Rowcroft, a former loss-prevention supervisor at the now-closed Juneau store, is standing trial on a first-degree theft charge alleging he stole nearly $100,000 in cash, checks and credit receipts from the safe. The theft was discovered after a staged power outage at the store at around 5 a.m. on March 31, 2002.
McAlister said she had known Rowcroft at Juneau-Douglas High School and he had hired her to work under him at Kmart in early February 2002. She quit in March 2002 because a relationship had developed between them and she felt it was unethical to be involved with her boss, she said.
McAlister disputed previous testimony from a Kmart employee that put her at the store at 3 a.m. She said she was sure she was home. When the telephone rang at around 5 a.m., she let it ring and went back to sleep.
At around 6:30 or 7 a.m., Rowcroft was there and took a call from Kmart, she said.
Assistant District Attorney Doug Gardner asked if there was a difference in the money Rowcroft spent before and after March 31, although he was unemployed soon after the theft.
McAlister said that before, Rowcroft might average spending $50 to $100 when they went out - to dinner, movies, karaoke. After March 31, the average probably went up to $300, she said.
She also recalled purchases of furniture and a trip to Ketchikan. Everything was paid for in cash, she said.
About a week after the theft, Rowcroft brought between $40,000 and $47,000 in cash into the apartment. She said Rowcroft asked her to count part of it. He told her it had been at a relative's house.
"I had never seen him with that much money before," she said.
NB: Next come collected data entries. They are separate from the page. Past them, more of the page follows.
Definition choose_cache (c : Config) (clients : option redis_client * option redis_client) : cache_choice :=
  if negb (cc_Enabled (c_Cache c)) then NoCache
  else if cc_UseInmemCache (c_Cache c) then InMemoryCache
  else match fst clients with
       | None => InMemoryCache
       | Some client => RedisCache client (snd clients) (rc_Namespace (c_Redis c))
                     (if cc_TTL (c_Cache c) =? 0 then defaultCacheTtl else cc_TTL (c_Cache c)) (rc_FallbackToMemory (c_Redis c))
       end.

Inductive limiter_choice : Type := MemoryLimiter | RedisLimiter (client : option redis_client) (fallback : bool).

(** What [limiterFactory] captures: limits of either kind of client in Redis put all limiters there,
    over the primary client, if there is one. *)
Definition choose_limiter (c : Config) (clients : option redis_client * option redis_client) : limiter_choice :=
  if c_RateLimitUseRedis c || c_HighPrioUseRedis c then RedisLimiter (fst clients) (rc_FallbackToMemory (c_Redis c)) else MemoryLimiter.

(** [conn] is the Redis that a client talks to. *)
Definition limiterFactory {St} (conn : redis_client -> St) (choice : limiter_choice) (dur max : Z) (prefix : string) : limiter St :=
  match choice with
  | RedisLimiter client fallback =>
      let limiter := NewRedisFrontendRateLimiter (conn <$> client) dur max prefix in
      if fallback then WithFallback (limiter, NewMemoryFrontendRateLimit dur max) else InRedis limiter
  | MemoryLimiter => InMemory (NewMemoryFrontendRateLimit dur max)
  end.

Inductive strategy_choice : Type :=
| UseFirstSupervisor (s : commonInteropStrategy)
| UseMulticall (s : commonInteropStrategy)
| UseHealthAware (s : healthAwareStrategy).

Definition interop_defaults (i : InteropConfig) : InteropConfig :=
  let strategy := if bool_decide (ic_Strategy i = "") then defaultInteropValidationStrategy else ic_Strategy i in
  mkInteropConfig (ic_Urls i) strategy
    (if (ic_UnhealthinessTimeout i =? 0) && bool_decide (strategy = HealthAwareLoadBalancingStrategy)
     then defaultInteropLoadBalancingUnhealthinessTimeout else ic_UnhealthinessTimeout i)
    (if ic_ReqSizeLimit i =? 0 then defaultInteropReqSizeLimit else ic_ReqSizeLimit i)
    (if ic_AccessListSizeLimit i =? 0 then defaultInteropAccessListSizeLimit else ic_AccessListSizeLimit i)
    (ic_RateLimit i).

Definition choose_strategy (i : InteropConfig) : strategy_choice + error :=
  let opts := [WithReqSizeLimit (ic_ReqSizeLimit i); WithAccessListSizeLimit (ic_AccessListSizeLimit i)] in
  if bool_decide (ic_Strategy i ∈ [FirstSupervisorStrategy; ""])
  then inl (UseFirstSupervisor (NewCommonInteropStrategy (ic_Urls i) opts))
  else if bool_decide (ic_Strategy i = MulticallStrategy) then inl (UseMulticall (NewCommonInteropStrategy (ic_Urls i) opts))
  else if bool_decide (ic_Strategy i = HealthAwareLoadBalancingStrategy)
  then inl (UseHealthAware (NewHealthAwareLoadBalancingStrategy (ic_Urls i) (ic_UnhealthinessTimeout i) opts))
  else inr (ENew ("invalid interop validating strategy: " +:+ ic_Strategy i)).

(** ** Start *)

Definition check_sections (c : Config) : option error :=
  if bool_decide (c_Backends c = []) then Some (ENew "must define at least one backend")
  else if bool_decide (c_BackendGroups c = []) then Some (ENew "must define at least one backend group")
  else if bool_decide (c_RPCMethodMappings c = []) then Some (ENew "must define at least one RPC method mapping")
  else if bool_decide ("none" ∈ map fst (c_Authentication c)) then Some (ENew "cannot use none as an auth key")
  else None.

Definition check_limits (c : Config) (clients : option redis_client * option redis_client) : option error :=
  if bool_decide (fst clients = None) && c_RateLimitUseRedis c
  then Some (ENew "must specify a Redis URL if UseRedis is true in rate limit config")
  else if sl_Enabled (c_SenderRateLimit c) then
    if sl_Limit (c_SenderRateLimit c) <=? 0 then Some (ENew "limit in sender_rate_limit must be > 0")
    else if sl_Interval (c_SenderRateLimit c) <? Second then Some (ENew "interval in sender_rate_limit must be >= 1s")
    else None
  else None.

Fixpoint resolve_auth (Getenv : string -> string) (l : list (string * string)) (acc : gmap string string)
    : gmap string string + error :=
  match l with
  | [] => inl acc
  | (secret, alias) :: rest =>
      try s := ReadFromEnvOrConfig Getenv secret in resolve_auth Getenv rest (<[s := alias]> acc)
  end.

Definition check_routes (c : Config) (groups : gmap string (BackendGroup W)) : option error :=
  if negb (bool_decide (c_WSBackendGroup c = "")) && bool_decide (groups !! c_WSBackendGroup c = None)
  then Some (ENew ("ws backend group " +:+ c_WSBackendGroup c +:+ " does not exist"))
  else if bool_decide (c_WSBackendGroup c = "") && negb (sc_WSPort (c_Server c) =? 0)
  then Some (ENew "a ws port was defined, but no ws group was defined")
  else match list_find (fun mg => groups !! snd mg = None) (c_RPCMethodMappings c) with
       | Some (_, (_, g)) => Some (ENew ("undefined backend group " +:+ g))
       | None => None
       end.

(** The semaphore of the backends: none, or its size. *)
Definition rpc_semaphore (c : ServerConfig) : option Z :=
  if sc_DisableConcurrentRequestSemaphore c then None
  else Some (if sc_MaxConcurrentRPCs c =? 0 then 2 ^ 63 - 1 else sc_MaxConcurrentRPCs c).

(** The headers that some backend forwards; Go visits the set in any order. *)
Definition allowedDynamicHeaderSet (l : list (string * BackendConfig)) : gset string :=
  list_to_set (concat (map (fun x => bc_AllowedDynamicHeaders (snd x)) l)).

(** What the server is made from. *)
Record plan : Type := mkPlan {
  pl_backends : gmap string (Backend W);
  pl_groups : gmap string (BackendGroup W);
  pl_wsGroup : option (BackendGroup W);
  pl_auth : gmap string string;
  pl_cache : cache_choice;
  pl_limiter : limiter_choice;
  pl_strategy : strategy_choice;
  pl_semaphore : option Z;
  pl_dynamicHeaders : list string;
}.

Definition fails_with {A} (e : option error) (k : A + error) : A + error := match e with Some err => inr err | None => k end.

Definition Start (env : process_env) (c : Config) : plan + error :=
  fails_with (check_sections c) (
  try clients := redis_clients env (c_Redis c) in
  fails_with (check_limits c clients) (
  try backends := configure_backends (pe_Getenv env) (configureBackendTLS env) (c_BackendOptions c) (c_Backends c) ∅ in
  try groups := configure_groups backends (c_BackendGroups c) ∅ in
  fails_with (check_routes c groups) (
  try auth := resolve_auth (pe_Getenv env) (c_Authentication c) ∅ in
  try strategy := choose_strategy (interop_defaults (c_Interop c)) in
  inl (mkPlan backends groups (if bool_decide (c_WSBackendGroup c = "") then None else groups !! c_WSBackendGroup c)
         auth (choose_cache c clients) (choose_limiter c clients) strategy (rpc_semaphore (c_Server c))
         (elements (allowedDynamicHeaderSet (c_Backends c))))))).

(** The server; the interfaces it is given are made from the choices. *)
Definition new_server {Addr Pub St C I} `{!Crypto Addr Pub} (conn : redis_client -> St)
    (newCache : cache_choice -> option C) (newStrategy : strategy_choice -> I) (compile : string -> (string -> bool) + error)
    (c : Config) (p : plan) : Server Addr (limiter St) C I + error :=
  let interop := interop_defaults (c_Interop c) in
  NewServer (list_to_map (c_RPCMethodMappings c)) (sc_MaxBodySizeBytes (c_Server c)) (pl_auth p)
    (secondsToDuration (sc_TimeoutSeconds (c_Server c))) (sc_MaxUpstreamBatchSize (c_Server c))
    (sc_EnableXServedByHeader (c_Server c)) (newCache (pl_cache p)) (c_RateLimit c) (c_HighPrioRateLimit c)
    (map HexToAddress (c_HighPrioSigners c)) (c_SenderRateLimit c) (ic_RateLimit interop)
    (sc_EnableRequestLog (c_Server c)) (sc_MaxRequestBodyLogLen (c_Server c)) (c_BatchMaxSize c)
    (limiterFactory conn (pl_limiter p)) compile (ic_ReqSizeLimit interop) (newStrategy (pl_strategy p)) (pl_dynamicHeaders p).

(** ** After the server has been started *)

Inductive tracker_choice : Type :=
| InMemoryTracker
| HATracker (client : redis_client) (namespace : string) (opts : list RedisConsensusTrackerOpt).

Definition choose_tracker (env : process_env) (bg : BackendGroup W) (cfg : BackendGroupConfig) : outcome (tracker_choice + error) :=
  if negb (gc_ConsensusHA cfg) then Returns (inl InMemoryTracker)
  else
    let url := rc_URL (gc_ConsensusHARedis cfg) in
    if bool_decide (url = "") then Crit "must specify a consensus_ha_redis config when consensus_ha is true"
    else match connect env false url (rc_RedisCluster (gc_ConsensusHARedis cfg)) None with
         | inr err => Returns (inr err)
         | inl client =>
             Returns (inl (HATracker client (rc_Namespace (gc_ConsensusHARedis cfg) +:+ ":" +:+ bg_Name bg)
               (when (0 <? gc_ConsensusHALockPeriod cfg) (WithLockPeriod (gc_ConsensusHALockPeriod cfg)) ++
                when (0 <? gc_ConsensusHAHeartbeatInterval cfg) (WithHeartbeatInterval (gc_ConsensusHAHeartbeatInterval cfg)))))
         end.

(** The strategy of a group is validated, and a consensus aware group gets its poller, whose
    goroutines are started unless the handler is the noop one. *)
Definition start_group {T} (env : process_env) (newTracker : tracker_choice -> T) (bg : BackendGroup W) (cfg : BackendGroupConfig)
    : outcome (option (PollerAsyncHandler (T := T) (W := W)) + error) :=
  let! r := ValidateRoutingStrategy cfg in
  let '(cfg, valid) := r in
  if negb valid then Crit "Invalid routing strategy provided"
  else if bool_decide (gc_RoutingStrategy cfg = ConsensusAwareRoutingStrategy) then
    if forallb (fun be => match bg_FallbackBackends bg !! be with Some _ => true | None => false end) (gc_Backends cfg)
    then
      let! r := choose_tracker env bg cfg in
      match r with
      | inr err => Returns (inr err)
      | inl tracker =>
          let cp := NewConsensusPoller (newTracker tracker) bg (consensus_options cfg) in
          Returns (inl (Some (if bool_decide (gc_ConsensusAsyncHandler cfg = "noop") then noop_Init bg cp else Init bg cp)))
      end
    else Crit "error backend not found in backend fallback configurations"
  else Returns (inl None).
Rowcroft had bought her an engagement ring, and they were planning to marry, she said. The relationship ended abruptly on May 3, 2002, "because Mr. Rowcroft went to jail," she said.
Early in the trial, a U.S. Customs agent testified that about $30,000 was found in Rowcroft's car, of which $23,000 was found in plastic bags under a carpet in the trunk, on May 3, 2002.
On Friday, McAlister testified that after driving off the state ferry at Skagway, Rowcroft stopped on a stretch of road "out in the middle of nowhere" and put the bagged money from his backpack into the trunk.
They were turned away at the Canadian Port of Entry because he had the wrong license plates on his car. The money was discovered on their way back into the United States.
Menendez accused McAlister of giving police and prosecutors what they wanted after she was arrested with Rowcroft that night.
She answered, "an innocent person shouldn't go to jail."
Menendez accused her of acting as a police informant when she visited Rowcroft in jail.
He told her "everything he had done he had done for me, for us," she testified.
Menendez asked her about leaving his client on the night of April 1 to spend the night with a former boyfriend.
"I got spooked," she said. "I was afraid of commitment."
Menendez suggested that the additional spending could have been a way to win her back after she left. He also questioned her dealings with the money.
McAlister said it was Rowcroft's money, but there can be an understanding between couples. She didn't know there was anything wrong with the cash at the time.
"I didn't know it was Kmart money," she said.
At one point on the stand she told Menendez she didn't like his derogatory tone.
"Since all this happened, I couldn't get a job for eight months," she said after Menendez asked her about living arrangements with her next boyfriend. "People told me they wouldn't hire a felon's girlfriend because my name was in the newspaper. What am I supposed to do?"
Another former Kmart loss-prevention employee, Jonathan Williams, testified that after Rowcroft was released on the theft charge, he offered Williams money to shoot him - "with a small-caliber weapon so he wouldn't be killed," Williams said.
Williams said Rowcroft also said he should get a bat from McAlister's apartment and said he wanted to "put a shadow of doubt" on his old girlfriend.
Witnesses from the Juneau Police Department testified later Friday about Rowcroft being shot at the Auke Bay-area home of his grandmother, where he had been living after his pretrial release on the theft charge.
Williams said he didn't shoot Rowcroft, but Rowcroft had offered him $2,500 to $5,000 to do so.
"You're making this up, aren't you," Menendez asked Williams, who testified about being fired from Kmart in January 2002 for stealing compact discs. Menendez questioned him about making a deal with prosecutors concerning the probation on his theft sentence.
In answer to another question from Menendez, Williams said he saw Rowcroft with what could have been $50,000 before the Kmart theft.
"He had a lot of money," Williams said. "He always had money."
Gardner said Friday he expects to be able to conclude his case Monday.